Activity: Within the material below, locate the line with "[] ∅ DemoMore.started_chatty).1])%list." and the line with "else Ok (mkArticleDetails", then return those two lines and all lines between them, exactly as written.

Material provided:
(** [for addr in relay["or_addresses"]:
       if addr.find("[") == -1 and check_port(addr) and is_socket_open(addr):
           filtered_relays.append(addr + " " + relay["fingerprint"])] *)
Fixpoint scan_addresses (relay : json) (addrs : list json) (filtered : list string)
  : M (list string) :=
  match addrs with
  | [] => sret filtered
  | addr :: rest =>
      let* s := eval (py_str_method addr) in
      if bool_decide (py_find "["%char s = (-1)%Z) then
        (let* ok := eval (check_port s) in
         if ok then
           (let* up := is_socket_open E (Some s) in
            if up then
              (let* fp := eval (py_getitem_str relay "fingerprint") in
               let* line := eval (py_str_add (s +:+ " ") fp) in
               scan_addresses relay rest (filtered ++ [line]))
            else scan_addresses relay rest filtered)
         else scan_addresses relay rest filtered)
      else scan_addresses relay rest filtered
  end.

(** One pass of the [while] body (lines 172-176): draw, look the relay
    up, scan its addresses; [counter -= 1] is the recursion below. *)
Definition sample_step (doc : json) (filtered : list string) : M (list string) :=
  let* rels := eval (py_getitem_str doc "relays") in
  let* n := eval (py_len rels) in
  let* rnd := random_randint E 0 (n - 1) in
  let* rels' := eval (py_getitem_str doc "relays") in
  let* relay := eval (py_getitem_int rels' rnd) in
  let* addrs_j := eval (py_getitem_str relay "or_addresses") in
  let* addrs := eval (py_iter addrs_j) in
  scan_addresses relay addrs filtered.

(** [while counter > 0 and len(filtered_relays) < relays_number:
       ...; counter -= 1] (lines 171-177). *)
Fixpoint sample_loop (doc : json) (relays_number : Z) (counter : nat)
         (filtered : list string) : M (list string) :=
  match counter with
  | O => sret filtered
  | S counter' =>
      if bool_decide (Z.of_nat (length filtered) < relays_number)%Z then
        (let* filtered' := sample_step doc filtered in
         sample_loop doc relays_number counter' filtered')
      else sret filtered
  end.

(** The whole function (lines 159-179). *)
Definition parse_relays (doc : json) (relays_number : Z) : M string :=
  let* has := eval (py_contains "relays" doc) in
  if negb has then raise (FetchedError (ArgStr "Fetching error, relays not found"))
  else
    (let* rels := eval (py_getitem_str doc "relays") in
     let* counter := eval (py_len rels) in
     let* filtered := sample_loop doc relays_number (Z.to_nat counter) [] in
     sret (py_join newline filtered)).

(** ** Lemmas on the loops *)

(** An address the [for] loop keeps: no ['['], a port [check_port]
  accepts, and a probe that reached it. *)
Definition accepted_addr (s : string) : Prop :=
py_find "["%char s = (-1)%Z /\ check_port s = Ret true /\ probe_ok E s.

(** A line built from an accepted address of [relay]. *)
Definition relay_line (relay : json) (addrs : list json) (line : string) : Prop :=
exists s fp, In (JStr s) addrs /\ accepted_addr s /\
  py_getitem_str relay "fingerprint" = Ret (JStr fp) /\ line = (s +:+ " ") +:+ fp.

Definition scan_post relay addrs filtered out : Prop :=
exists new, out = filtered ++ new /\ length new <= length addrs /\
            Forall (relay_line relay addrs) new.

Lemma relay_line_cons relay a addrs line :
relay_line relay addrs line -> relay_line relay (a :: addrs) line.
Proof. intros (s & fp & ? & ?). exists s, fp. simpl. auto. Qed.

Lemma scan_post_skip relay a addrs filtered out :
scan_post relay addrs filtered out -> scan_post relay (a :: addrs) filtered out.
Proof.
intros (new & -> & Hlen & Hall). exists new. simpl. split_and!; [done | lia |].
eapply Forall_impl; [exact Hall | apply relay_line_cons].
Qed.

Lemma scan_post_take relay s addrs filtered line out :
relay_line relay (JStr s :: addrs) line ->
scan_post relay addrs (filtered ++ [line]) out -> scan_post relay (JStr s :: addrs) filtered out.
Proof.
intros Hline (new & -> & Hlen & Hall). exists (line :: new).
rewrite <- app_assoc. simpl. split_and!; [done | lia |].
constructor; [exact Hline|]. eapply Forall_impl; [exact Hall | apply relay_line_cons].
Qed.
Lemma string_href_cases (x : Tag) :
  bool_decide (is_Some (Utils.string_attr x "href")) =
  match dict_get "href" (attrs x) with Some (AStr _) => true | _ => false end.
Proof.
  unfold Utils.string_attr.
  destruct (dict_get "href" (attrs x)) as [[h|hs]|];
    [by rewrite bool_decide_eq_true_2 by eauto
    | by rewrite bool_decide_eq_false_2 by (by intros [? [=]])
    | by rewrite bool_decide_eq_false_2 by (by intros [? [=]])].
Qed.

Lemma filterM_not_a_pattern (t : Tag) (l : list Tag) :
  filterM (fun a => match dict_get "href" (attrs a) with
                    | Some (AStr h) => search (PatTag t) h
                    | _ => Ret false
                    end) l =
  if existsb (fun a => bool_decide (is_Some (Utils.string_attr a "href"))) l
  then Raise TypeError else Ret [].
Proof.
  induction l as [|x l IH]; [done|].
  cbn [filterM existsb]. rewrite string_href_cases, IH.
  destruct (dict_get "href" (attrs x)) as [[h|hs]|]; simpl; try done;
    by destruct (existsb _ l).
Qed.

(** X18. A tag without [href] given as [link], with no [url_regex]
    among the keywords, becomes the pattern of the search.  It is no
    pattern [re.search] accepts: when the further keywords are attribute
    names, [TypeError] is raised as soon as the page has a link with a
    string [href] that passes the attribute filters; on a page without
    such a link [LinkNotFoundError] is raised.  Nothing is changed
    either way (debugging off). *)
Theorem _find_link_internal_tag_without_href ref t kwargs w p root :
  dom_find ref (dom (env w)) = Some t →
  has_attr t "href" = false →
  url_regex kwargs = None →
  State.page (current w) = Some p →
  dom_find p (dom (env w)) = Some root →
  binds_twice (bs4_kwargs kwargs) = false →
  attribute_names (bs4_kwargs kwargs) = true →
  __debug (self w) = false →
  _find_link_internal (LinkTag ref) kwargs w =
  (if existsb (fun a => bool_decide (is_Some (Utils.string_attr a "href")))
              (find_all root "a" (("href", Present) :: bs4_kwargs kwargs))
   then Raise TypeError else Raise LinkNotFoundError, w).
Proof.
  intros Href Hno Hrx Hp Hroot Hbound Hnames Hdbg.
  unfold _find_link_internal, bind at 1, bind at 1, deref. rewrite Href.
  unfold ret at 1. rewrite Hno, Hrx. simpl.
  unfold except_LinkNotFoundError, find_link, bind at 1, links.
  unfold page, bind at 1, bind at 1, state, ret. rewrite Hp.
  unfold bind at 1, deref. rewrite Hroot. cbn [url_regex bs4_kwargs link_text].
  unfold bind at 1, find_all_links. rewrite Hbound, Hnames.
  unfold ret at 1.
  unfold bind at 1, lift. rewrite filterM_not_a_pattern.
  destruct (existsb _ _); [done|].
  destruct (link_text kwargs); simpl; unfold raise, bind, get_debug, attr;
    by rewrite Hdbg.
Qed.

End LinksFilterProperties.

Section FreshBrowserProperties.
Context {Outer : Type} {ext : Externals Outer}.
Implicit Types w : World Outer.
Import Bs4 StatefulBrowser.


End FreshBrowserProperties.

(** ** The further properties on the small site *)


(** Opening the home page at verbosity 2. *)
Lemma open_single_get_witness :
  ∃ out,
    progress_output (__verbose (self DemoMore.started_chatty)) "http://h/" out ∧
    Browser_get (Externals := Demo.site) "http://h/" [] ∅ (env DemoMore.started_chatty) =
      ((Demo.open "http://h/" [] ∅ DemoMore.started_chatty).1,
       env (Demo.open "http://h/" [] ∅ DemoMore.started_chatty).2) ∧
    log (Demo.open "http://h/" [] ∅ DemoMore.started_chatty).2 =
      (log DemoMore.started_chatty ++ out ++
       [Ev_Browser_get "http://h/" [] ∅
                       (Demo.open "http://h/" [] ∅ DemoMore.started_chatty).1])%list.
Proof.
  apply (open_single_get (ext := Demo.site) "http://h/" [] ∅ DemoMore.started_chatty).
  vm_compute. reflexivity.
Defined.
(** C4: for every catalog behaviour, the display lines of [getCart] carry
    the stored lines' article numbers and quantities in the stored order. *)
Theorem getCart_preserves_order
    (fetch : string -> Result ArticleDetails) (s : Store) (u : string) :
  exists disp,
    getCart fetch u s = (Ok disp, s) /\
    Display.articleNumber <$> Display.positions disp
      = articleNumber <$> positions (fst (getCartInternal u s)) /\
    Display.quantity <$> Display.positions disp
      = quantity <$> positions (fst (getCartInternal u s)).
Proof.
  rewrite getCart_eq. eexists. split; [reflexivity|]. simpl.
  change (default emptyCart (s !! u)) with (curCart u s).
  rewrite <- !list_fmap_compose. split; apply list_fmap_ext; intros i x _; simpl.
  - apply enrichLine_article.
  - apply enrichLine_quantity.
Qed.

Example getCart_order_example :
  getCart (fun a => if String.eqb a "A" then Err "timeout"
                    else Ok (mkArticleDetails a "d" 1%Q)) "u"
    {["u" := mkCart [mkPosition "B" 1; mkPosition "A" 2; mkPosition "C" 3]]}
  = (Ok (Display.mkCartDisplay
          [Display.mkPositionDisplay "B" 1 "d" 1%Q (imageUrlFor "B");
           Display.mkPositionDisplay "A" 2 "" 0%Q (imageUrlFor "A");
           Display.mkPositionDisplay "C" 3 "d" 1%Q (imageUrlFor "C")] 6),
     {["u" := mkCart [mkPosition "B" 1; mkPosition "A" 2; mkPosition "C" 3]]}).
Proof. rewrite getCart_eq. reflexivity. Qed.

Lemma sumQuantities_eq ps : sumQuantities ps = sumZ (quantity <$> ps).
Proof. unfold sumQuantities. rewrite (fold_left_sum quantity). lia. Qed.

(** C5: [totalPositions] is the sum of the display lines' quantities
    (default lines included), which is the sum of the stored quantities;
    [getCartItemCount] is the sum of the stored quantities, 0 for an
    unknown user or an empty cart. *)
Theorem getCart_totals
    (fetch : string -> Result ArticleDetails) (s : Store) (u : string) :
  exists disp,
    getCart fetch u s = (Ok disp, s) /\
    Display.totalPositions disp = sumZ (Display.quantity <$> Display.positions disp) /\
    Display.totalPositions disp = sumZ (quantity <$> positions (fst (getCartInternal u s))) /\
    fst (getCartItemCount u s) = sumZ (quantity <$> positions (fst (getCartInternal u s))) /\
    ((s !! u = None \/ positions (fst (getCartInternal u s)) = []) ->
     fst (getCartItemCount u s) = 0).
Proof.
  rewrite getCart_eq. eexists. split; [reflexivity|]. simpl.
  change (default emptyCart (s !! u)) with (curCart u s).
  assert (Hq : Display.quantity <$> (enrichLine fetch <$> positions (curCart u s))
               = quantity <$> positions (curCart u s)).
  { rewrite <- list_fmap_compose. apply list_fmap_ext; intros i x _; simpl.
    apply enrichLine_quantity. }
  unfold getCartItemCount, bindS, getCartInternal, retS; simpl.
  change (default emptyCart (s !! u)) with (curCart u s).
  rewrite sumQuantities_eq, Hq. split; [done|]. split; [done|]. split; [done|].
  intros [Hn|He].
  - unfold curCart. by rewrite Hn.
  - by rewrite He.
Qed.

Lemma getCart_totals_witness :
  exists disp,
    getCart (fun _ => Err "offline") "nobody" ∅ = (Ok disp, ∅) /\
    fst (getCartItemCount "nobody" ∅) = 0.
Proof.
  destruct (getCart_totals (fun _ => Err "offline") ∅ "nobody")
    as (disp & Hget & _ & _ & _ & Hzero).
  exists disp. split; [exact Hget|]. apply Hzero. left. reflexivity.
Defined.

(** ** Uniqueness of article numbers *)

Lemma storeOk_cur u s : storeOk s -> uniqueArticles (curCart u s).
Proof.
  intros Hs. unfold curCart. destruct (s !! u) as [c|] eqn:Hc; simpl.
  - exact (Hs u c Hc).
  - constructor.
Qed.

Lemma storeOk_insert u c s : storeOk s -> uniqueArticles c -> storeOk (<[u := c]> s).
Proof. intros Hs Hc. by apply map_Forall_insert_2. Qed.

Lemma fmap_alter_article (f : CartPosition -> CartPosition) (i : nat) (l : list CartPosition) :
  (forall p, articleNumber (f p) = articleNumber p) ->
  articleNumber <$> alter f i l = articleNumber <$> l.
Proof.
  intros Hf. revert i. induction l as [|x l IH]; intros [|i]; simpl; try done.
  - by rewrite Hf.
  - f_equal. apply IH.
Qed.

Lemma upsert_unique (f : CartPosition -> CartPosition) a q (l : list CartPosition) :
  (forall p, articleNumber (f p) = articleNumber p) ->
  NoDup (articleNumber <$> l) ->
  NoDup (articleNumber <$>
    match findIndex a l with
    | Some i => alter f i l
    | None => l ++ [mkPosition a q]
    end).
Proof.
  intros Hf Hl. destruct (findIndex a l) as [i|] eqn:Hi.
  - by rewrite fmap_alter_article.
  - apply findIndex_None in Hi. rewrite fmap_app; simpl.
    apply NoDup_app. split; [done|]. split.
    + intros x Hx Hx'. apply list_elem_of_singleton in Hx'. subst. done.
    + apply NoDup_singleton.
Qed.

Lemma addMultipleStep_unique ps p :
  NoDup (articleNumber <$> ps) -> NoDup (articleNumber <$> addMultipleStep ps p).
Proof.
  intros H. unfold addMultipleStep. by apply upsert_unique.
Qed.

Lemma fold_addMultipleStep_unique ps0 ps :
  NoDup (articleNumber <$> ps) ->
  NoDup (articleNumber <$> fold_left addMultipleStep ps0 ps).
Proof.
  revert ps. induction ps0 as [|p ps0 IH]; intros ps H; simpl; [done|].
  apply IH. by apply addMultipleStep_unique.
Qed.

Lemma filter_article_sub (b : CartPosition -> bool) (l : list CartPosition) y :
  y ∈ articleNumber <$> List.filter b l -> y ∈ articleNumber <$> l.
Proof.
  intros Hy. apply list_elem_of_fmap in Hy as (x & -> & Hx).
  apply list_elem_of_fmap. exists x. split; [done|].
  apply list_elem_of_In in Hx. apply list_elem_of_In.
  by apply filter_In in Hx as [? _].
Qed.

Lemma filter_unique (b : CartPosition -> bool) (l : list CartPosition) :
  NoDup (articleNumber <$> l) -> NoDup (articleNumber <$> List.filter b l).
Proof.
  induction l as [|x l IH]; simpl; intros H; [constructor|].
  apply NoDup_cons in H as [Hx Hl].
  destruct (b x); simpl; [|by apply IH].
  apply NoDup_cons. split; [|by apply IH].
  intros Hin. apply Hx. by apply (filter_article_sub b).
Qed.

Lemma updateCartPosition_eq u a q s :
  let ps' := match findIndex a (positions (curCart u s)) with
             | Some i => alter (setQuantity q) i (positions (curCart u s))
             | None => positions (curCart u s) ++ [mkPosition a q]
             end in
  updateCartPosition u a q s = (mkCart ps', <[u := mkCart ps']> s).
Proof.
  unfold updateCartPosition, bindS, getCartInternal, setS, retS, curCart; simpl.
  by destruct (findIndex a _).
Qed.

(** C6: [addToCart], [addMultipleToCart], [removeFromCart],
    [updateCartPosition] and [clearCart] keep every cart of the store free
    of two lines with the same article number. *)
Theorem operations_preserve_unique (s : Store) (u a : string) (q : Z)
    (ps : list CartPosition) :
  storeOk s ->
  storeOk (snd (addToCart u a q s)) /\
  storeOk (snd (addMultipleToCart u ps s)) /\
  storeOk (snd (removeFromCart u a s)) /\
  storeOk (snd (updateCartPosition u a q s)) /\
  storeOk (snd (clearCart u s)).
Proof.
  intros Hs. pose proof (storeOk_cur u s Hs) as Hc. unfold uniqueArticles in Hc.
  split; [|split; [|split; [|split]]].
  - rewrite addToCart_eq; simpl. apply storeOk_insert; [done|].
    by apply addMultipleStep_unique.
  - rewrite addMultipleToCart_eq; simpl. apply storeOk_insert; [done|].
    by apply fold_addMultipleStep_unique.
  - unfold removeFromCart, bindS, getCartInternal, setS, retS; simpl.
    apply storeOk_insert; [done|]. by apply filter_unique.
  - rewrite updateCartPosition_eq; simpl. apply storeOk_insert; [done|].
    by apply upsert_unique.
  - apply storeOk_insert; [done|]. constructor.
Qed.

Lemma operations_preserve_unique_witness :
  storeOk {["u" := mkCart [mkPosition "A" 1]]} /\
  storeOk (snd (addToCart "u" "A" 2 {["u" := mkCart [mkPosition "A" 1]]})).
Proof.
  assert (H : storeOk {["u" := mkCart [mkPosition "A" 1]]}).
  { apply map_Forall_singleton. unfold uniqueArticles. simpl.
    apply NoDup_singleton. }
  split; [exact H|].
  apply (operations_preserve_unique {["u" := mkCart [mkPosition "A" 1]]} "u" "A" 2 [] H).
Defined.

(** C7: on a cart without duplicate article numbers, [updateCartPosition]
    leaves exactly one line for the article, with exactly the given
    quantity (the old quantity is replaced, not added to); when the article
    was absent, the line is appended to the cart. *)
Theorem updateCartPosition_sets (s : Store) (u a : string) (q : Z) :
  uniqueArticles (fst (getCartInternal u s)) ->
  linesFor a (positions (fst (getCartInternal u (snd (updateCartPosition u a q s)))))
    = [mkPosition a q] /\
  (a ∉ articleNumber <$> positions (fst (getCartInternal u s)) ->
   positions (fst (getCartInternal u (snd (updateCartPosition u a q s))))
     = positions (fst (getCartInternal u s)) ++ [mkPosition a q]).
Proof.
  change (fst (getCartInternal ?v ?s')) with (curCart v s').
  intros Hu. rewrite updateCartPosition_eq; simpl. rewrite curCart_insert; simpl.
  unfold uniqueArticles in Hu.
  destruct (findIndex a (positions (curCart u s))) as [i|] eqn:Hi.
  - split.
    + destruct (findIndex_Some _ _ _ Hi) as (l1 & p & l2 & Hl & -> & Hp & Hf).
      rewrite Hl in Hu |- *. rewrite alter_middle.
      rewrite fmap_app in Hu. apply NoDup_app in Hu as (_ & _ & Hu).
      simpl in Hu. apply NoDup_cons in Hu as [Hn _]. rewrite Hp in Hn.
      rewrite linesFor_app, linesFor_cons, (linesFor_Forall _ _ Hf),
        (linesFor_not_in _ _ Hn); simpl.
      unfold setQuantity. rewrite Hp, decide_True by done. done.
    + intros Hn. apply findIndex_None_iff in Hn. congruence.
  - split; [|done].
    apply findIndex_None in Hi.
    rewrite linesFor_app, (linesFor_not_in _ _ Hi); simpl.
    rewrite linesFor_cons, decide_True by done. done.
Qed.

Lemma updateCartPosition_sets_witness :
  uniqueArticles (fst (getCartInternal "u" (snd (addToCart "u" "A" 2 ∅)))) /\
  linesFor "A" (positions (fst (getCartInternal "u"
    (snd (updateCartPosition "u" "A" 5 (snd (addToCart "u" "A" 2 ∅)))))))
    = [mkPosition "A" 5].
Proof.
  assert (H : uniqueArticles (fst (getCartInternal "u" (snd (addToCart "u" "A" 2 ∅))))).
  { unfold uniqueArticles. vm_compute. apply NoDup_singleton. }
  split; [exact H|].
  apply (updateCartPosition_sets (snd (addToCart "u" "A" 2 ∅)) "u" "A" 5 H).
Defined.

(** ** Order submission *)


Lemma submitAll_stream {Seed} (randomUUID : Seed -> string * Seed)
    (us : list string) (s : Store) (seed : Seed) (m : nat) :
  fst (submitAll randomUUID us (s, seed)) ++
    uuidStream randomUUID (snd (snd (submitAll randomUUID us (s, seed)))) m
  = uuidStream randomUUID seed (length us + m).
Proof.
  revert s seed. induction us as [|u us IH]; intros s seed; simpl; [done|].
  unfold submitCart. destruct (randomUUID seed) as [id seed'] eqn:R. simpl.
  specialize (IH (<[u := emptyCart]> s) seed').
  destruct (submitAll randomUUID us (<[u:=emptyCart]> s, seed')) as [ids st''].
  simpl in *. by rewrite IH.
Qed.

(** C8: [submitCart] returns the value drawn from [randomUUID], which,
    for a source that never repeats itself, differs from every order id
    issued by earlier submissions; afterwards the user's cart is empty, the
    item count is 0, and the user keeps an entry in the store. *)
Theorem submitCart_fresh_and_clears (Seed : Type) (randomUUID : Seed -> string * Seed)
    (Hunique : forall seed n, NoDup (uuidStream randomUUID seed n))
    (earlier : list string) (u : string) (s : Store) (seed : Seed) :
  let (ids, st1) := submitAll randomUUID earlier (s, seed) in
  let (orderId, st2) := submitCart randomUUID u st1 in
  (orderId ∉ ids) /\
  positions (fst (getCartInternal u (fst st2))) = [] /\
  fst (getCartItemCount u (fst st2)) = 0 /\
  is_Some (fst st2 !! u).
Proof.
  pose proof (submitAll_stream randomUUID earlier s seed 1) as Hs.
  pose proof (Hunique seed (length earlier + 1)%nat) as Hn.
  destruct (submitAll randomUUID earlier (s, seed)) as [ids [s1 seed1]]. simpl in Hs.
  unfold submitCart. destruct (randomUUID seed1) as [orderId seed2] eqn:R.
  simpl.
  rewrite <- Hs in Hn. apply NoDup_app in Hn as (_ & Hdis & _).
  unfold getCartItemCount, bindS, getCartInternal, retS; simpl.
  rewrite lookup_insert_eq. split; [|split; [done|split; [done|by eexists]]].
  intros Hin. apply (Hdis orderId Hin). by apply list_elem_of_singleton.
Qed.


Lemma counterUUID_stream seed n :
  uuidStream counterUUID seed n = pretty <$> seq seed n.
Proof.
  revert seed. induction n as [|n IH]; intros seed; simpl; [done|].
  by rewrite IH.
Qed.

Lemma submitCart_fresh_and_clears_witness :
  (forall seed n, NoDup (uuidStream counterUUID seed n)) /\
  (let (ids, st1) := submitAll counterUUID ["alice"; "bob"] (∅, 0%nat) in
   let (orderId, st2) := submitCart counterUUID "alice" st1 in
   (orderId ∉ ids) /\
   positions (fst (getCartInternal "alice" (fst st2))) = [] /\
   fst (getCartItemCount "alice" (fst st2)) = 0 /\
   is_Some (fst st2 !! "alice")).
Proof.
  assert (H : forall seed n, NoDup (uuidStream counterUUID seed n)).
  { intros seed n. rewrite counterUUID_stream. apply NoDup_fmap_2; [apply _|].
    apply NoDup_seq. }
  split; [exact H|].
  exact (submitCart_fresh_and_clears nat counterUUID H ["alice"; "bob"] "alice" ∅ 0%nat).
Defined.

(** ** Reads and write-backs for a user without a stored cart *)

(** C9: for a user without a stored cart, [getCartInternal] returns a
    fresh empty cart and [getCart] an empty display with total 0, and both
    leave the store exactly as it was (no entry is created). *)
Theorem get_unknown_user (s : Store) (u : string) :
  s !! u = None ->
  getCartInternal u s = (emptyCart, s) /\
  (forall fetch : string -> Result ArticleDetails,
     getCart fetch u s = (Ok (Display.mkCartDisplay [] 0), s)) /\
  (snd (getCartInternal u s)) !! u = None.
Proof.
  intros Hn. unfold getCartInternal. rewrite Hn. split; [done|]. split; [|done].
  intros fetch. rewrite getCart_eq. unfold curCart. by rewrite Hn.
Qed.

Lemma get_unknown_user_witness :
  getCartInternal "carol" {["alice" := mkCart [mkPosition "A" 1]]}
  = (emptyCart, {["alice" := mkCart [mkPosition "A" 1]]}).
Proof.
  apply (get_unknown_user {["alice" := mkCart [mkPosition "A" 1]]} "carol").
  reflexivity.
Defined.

Result:
                       (Demo.open "http://h/" [] ∅ DemoMore.started_chatty).1])%list.
Proof.
  apply (open_single_get (ext := Demo.site) "http://h/" [] ∅ DemoMore.started_chatty).
  vm_compute. reflexivity.
Defined.
(** C4: for every catalog behaviour, the display lines of [getCart] carry
    the stored lines' article numbers and quantities in the stored order. *)
Theorem getCart_preserves_order
    (fetch : string -> Result ArticleDetails) (s : Store) (u : string) :
  exists disp,
    getCart fetch u s = (Ok disp, s) /\
    Display.articleNumber <$> Display.positions disp
      = articleNumber <$> positions (fst (getCartInternal u s)) /\
    Display.quantity <$> Display.positions disp
      = quantity <$> positions (fst (getCartInternal u s)).
Proof.
  rewrite getCart_eq. eexists. split; [reflexivity|]. simpl.
  change (default emptyCart (s !! u)) with (curCart u s).
  rewrite <- !list_fmap_compose. split; apply list_fmap_ext; intros i x _; simpl.
  - apply enrichLine_article.
  - apply enrichLine_quantity.
Qed.

Example getCart_order_example :
  getCart (fun a => if String.eqb a "A" then Err "timeout"
                    else Ok (mkArticleDetails a "d" 1%Q)) "u"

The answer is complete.